§ What you have to do: Every line of the records that contains the string "when" counts once; give the total and nothing else.

Records provided: Begin

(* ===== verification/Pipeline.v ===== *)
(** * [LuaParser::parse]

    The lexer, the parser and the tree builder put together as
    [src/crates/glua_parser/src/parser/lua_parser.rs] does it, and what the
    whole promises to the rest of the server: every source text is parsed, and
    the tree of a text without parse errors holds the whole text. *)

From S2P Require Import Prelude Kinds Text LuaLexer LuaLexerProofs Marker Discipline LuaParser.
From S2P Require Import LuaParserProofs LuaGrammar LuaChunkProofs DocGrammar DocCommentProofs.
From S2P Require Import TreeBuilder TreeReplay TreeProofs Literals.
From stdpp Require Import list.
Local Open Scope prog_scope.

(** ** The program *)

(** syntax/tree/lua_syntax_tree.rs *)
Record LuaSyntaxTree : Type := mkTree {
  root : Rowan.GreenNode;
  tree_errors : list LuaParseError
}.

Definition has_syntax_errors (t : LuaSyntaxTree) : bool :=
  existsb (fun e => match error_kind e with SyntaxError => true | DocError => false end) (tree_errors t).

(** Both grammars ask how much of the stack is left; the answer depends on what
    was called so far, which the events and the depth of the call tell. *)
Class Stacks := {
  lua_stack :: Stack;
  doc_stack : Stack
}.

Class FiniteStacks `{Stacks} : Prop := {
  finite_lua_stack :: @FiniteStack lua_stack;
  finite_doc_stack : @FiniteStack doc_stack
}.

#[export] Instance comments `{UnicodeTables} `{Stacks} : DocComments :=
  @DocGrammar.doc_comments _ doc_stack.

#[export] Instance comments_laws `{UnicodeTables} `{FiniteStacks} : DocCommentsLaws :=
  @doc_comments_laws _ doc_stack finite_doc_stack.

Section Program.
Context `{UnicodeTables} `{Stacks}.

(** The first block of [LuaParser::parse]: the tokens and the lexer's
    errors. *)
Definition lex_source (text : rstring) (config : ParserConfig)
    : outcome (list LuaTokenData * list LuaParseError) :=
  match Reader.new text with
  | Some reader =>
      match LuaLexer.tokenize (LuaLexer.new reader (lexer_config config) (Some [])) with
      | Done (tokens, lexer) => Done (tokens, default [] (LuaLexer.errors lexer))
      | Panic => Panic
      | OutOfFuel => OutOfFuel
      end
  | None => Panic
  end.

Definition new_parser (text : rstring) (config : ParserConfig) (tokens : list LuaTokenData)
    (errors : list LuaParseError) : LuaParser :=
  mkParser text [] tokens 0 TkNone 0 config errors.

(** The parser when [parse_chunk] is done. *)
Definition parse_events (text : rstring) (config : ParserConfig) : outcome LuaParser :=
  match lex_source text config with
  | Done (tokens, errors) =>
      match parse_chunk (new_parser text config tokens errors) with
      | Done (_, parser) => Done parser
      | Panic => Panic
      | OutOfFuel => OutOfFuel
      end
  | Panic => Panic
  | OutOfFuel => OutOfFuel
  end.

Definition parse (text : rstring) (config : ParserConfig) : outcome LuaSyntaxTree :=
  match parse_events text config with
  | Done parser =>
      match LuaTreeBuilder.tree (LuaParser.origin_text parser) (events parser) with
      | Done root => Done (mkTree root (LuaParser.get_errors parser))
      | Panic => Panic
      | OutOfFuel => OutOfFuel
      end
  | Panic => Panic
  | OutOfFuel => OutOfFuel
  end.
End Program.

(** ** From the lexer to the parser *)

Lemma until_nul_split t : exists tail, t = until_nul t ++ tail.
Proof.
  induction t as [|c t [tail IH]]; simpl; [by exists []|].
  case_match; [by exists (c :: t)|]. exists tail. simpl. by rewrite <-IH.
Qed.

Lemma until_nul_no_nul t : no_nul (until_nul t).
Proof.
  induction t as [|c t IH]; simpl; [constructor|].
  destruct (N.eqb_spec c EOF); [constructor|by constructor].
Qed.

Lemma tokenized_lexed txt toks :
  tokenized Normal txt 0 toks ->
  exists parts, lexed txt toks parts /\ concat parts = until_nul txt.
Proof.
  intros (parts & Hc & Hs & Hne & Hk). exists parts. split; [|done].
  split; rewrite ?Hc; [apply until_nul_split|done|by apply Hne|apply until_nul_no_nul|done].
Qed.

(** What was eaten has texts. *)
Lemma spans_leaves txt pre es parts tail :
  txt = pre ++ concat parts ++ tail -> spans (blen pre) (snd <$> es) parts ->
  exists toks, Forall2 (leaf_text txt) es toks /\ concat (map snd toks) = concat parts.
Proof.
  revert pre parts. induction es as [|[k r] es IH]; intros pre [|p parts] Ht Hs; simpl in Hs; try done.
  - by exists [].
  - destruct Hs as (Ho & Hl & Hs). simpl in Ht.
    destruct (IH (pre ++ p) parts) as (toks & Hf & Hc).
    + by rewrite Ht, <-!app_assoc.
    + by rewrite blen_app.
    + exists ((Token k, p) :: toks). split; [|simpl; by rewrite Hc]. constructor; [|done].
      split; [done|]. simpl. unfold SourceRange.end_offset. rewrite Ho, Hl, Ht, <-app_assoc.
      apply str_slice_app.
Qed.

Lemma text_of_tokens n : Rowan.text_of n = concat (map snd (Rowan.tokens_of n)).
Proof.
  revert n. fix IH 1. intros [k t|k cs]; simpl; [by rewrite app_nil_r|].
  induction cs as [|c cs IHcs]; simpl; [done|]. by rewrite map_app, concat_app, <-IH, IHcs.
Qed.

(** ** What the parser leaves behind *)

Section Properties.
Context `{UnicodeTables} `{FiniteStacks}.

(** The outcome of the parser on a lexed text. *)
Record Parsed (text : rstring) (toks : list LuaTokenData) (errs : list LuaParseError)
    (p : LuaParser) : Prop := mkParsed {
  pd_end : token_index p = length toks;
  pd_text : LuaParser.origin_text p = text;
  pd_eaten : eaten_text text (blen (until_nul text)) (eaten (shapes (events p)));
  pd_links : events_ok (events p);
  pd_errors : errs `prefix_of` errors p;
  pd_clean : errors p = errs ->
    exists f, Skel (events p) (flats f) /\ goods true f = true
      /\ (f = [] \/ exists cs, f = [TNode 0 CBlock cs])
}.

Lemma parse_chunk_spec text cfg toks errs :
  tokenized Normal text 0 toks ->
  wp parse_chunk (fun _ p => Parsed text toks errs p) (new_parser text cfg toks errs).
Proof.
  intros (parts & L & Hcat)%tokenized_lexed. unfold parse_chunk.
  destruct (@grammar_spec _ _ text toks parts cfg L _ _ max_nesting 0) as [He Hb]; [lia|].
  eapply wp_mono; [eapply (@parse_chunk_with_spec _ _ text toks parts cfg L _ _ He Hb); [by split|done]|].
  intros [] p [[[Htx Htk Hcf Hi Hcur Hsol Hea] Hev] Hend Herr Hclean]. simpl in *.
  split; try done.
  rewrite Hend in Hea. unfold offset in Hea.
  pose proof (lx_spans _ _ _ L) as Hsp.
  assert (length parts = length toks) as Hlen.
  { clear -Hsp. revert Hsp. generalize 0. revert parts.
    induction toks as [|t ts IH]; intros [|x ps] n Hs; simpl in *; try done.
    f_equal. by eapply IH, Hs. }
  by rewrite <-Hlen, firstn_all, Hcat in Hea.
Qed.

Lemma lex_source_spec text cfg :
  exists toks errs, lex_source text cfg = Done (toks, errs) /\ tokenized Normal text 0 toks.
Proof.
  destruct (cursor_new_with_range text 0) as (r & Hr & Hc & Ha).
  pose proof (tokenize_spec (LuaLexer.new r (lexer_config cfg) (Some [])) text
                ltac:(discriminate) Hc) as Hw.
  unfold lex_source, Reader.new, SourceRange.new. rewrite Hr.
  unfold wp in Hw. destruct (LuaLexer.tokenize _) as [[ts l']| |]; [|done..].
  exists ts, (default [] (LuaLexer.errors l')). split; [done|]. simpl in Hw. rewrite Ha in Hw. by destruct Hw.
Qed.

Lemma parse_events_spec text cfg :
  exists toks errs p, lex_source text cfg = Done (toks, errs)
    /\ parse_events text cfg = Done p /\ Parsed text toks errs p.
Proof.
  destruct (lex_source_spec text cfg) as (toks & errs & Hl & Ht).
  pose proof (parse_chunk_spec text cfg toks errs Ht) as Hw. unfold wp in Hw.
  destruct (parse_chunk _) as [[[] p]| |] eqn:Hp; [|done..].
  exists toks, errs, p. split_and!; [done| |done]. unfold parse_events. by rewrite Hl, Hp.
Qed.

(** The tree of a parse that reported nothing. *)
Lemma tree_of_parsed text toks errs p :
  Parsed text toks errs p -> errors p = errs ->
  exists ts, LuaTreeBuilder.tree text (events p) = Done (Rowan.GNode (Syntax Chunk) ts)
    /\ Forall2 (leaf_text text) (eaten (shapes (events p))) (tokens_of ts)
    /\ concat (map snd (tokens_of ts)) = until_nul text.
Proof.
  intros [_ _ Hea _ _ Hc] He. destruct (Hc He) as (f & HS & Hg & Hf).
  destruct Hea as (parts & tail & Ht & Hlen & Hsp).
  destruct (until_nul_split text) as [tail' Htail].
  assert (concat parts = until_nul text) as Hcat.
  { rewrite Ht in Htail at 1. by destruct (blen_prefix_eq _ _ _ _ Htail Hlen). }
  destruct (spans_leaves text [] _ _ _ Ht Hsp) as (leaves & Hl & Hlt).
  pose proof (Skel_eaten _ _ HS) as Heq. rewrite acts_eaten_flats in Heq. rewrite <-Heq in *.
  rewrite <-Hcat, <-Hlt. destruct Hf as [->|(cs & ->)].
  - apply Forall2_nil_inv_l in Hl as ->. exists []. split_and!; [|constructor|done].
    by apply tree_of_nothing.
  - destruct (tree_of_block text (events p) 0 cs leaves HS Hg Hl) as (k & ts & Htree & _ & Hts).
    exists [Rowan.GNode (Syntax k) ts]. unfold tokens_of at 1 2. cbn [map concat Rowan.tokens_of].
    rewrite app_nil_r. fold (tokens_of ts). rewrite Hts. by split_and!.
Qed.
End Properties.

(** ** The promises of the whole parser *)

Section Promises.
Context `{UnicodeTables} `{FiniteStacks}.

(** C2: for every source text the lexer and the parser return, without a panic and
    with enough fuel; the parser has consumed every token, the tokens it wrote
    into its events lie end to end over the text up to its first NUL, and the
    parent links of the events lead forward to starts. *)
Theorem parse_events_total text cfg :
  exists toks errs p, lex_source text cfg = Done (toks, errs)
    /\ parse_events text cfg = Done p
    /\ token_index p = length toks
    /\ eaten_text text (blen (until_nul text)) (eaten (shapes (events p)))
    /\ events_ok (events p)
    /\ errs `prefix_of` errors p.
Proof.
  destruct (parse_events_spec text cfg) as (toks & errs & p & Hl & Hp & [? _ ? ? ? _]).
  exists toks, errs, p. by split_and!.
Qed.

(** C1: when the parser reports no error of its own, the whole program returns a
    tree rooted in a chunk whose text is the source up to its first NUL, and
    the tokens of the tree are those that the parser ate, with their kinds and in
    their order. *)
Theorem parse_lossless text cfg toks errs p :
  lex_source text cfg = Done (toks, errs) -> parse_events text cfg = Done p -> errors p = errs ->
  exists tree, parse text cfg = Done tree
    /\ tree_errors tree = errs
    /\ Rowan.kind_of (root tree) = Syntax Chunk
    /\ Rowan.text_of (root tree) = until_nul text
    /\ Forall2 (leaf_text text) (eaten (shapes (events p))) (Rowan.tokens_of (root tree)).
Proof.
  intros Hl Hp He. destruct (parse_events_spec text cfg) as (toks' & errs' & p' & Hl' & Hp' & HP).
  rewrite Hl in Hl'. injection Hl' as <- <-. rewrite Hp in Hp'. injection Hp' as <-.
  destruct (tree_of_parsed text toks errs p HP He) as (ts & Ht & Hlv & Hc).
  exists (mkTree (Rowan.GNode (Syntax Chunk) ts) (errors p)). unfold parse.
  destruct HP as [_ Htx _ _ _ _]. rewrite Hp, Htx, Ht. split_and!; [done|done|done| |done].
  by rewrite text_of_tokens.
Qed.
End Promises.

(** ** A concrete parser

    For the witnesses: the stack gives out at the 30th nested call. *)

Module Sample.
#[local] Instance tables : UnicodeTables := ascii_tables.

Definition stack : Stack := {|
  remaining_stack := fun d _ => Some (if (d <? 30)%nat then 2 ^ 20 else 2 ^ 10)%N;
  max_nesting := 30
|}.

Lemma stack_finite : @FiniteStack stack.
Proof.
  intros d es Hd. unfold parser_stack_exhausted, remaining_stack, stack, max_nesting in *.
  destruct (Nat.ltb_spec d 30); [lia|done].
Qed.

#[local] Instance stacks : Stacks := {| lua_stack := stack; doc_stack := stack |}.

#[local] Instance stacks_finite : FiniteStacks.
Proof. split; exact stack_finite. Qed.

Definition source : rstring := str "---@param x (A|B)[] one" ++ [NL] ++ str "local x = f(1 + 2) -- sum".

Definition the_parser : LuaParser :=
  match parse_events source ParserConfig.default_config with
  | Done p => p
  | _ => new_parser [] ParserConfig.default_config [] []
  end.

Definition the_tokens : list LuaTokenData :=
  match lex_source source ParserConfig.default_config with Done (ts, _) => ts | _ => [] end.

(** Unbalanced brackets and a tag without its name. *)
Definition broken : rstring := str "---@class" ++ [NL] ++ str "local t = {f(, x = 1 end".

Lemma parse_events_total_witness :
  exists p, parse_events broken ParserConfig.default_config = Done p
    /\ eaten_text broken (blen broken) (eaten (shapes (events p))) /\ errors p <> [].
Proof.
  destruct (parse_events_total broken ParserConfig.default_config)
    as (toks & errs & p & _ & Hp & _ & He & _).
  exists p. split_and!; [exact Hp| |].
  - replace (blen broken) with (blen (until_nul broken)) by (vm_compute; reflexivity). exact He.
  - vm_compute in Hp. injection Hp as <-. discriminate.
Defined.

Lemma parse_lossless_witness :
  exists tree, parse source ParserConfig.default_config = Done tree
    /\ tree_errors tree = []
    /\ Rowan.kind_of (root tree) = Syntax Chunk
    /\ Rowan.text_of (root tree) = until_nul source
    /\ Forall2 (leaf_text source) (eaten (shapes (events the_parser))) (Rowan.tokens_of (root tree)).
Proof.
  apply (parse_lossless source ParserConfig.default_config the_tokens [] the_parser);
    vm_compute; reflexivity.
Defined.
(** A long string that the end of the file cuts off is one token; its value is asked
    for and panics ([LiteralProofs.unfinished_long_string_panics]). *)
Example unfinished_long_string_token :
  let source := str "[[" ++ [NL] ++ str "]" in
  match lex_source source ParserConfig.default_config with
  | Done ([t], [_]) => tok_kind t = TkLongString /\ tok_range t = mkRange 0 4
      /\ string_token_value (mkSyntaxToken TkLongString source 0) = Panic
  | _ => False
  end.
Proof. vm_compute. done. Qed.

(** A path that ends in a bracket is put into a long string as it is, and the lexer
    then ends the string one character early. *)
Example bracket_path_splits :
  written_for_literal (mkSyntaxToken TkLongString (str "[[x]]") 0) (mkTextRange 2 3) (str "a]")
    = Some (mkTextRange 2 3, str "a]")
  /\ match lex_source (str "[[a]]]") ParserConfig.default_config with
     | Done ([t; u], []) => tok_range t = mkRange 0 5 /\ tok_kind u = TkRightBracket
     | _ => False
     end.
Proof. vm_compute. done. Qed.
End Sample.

Records provided: End

§ Answer to the problem: 2